Crítica

Mind At Large

Os Blasted Mechanism deste "Mind At Large" são banda renovada

Ouvem-se trompetes mariachi e o som assemelhado ao alaúde da Kalachacra, um novo instrumento inventado por Valdjiu. Ouve-se a voz samplada do filósofo Agostinho da Silva e, em "Voo de Ícaro", a de Marcelo D2 a juntar-se à de Guitshu, o vocalista, ex-Zedisaneonlight, que substituiu Karkov.

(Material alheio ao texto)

(** * sellac/peswrapper.py: the PES and InternalPES classes

    A shallow embedding of the potential-energy-surface wrapper.  Python
    objects become records, the two dictionaries [curr] and [last] become
    finite maps keyed by strings, methods become computations in a state
    and exception monad over the fields of the object, and the external
    collaborators (the structure with its energy/force evaluator, the
    constraint system, the internal-coordinate generator, numpy/scipy
    routines, the eigensolver) are the fields of type classes. *)

From stdpp Require Import base option list strings gmap.

(** ** Numbers, arrays and numpy helpers *)

(** numpy's float64 with the operations the module uses.  Nothing is
    assumed about them: [r_eqb] need not be reflexive (NaN) and the
    arithmetic need not be associative. *)
Class Scalar (R : Type) := {
  r_zero : R;
  r_one : R;
  r_two : R;
  r_add : R → R → R;
  r_sub : R → R → R;
  r_mul : R → R → R;
  r_div : R → R → R;
  r_neg : R → R;
  r_eqb : R → R → bool;
  r_ltb : R → R → bool;
  r_max : R → R → R;
  r_sqrt : R → R;
}.

(** Python exceptions that the model distinguishes. *)
Inductive exn :=
  | ValueError
  | TypeError
  | AttributeError
  | AssertionError
  | KeyError (k : string)
  | UnboundLocalError
  | RuntimeError (msg : string)
  | ExternalError (msg : string).

(** How a call ends. *)
Inductive outcome (A : Type) :=
  | Returns (a : A)
  | Raises (e : exn)
  | Unfinished.
Arguments Returns {A} a.
Arguments Raises {A} e.
Arguments Unfinished {A}.

(** Status of a scipy integrator. *)
Inductive ode_status := running | finished | failed.

Global Instance ode_status_eq_dec : EqDecision ode_status.
Proof. solve_decision. Defined.

Section Arrays.
Context {R : Type} `{!Scalar R}.

Definition vec := list R.
Definition matrix := list (list R).
Definition tensor3 := list (list (list R)).
(** One row of an (N, 3) array. *)
Definition row3 := (R * R * R)%type.

(** Values stored in the [curr] and [last] dictionaries. *)
Inductive pyval :=
  | PyNone
  | PyFloat (r : R)
  | PyArr (v : vec)
  | PyMat (m : matrix).

(** [a.ravel()] of an (N, 3) array. *)
Definition ravel (a : list row3) : vec :=
  a ≫= (λ '(x, y, z), [x; y; z]).

(** [v.reshape((-1, 3))]: fails unless the length is a multiple of 3. *)
Fixpoint reshape3 (v : vec) : exn + list row3 :=
  match v with
  | [] => inr []
  | x :: y :: z :: v' =>
      match reshape3 v' with
      | inr a => inr ((x, y, z) :: a)
      | inl e => inl e
      end
  | _ => inl ValueError
  end.

(** Broadcasting of two 1-d arrays under an elementwise operation: equal
    lengths, or one of them of length 1. *)
Definition broadcast2 {C} (f : R → R → C) (a b : vec) : option (list C) :=
  if decide (length a = length b) then Some (zip_with f a b)
  else match a, b with
       | [x], _ => Some (f x <$> b)
       | _, [y] => Some ((λ x, f x y) <$> a)
       | _, _ => None
       end.

(** [a - b] *)
Definition np_sub (a b : vec) : exn + vec :=
  match broadcast2 r_sub a b with
  | Some d => inr d
  | None => inl ValueError
  end.

(** [a + b] *)
Definition np_add (a b : vec) : exn + vec :=
  match broadcast2 r_add a b with
  | Some d => inr d
  | None => inl ValueError
  end.

(** [np.all(a == b)]; arrays that do not broadcast compare unequal. *)
Definition np_all_eq (a b : vec) : bool :=
  match broadcast2 r_eqb a b with
  | Some bs => forallb id bs
  | None => false
  end.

Ouvem-se os Blasted Mechanism, na última canção, avançar por paisagens electrónicas ambientais, por blips e blops em etéreo movimento de ascensão. Ouve-se tudo isto e somos levados a pensar que os Blasted Mechanism deste "Mind At Large" são banda renovada. E são: são-no em palco, com nova estética, e na ferramenta de "realidade aumentada" a que o novo CD, através do site da banda, permite aceder - interacção personalizada com a música e os elementos do grupo, apontada à geração da web.

Tudo aquilo, contudo, não constitui verdadeiramente uma ruptura - nem, sejamos justos, isso seria exigível. Os Blasted Mechanism criaram há muito um universo musical personalizado e imediatamente reconhecível e, em "Mind At Large", mantêm-se firmemente ancorados nele. As canções que não são propriamente canções são um groove percutivo recheado de som (a magrebina "Under the sun"). O frenesim de uma "world music" sem centro definido - tudo concentrado no poder do ritmo e no êxtase escapista comunal, bem explícito no single "Start to move".

A ideia de uma rave onde cabem berimbaus, cítaras, baixos sintetizados, guitarras cósmicas e o sotaque de xamã jamaicano caucasiano que Guitshu adopta de Karkov (impressionante a semelhança entre as duas vozes).

Resumidamente: há novidades, elencadas acima, mas não há surpresa. Os trompetes mariachi de Los Reyes são mero adorno e o planeta Blasted Mechanism continua a rodar como previsto.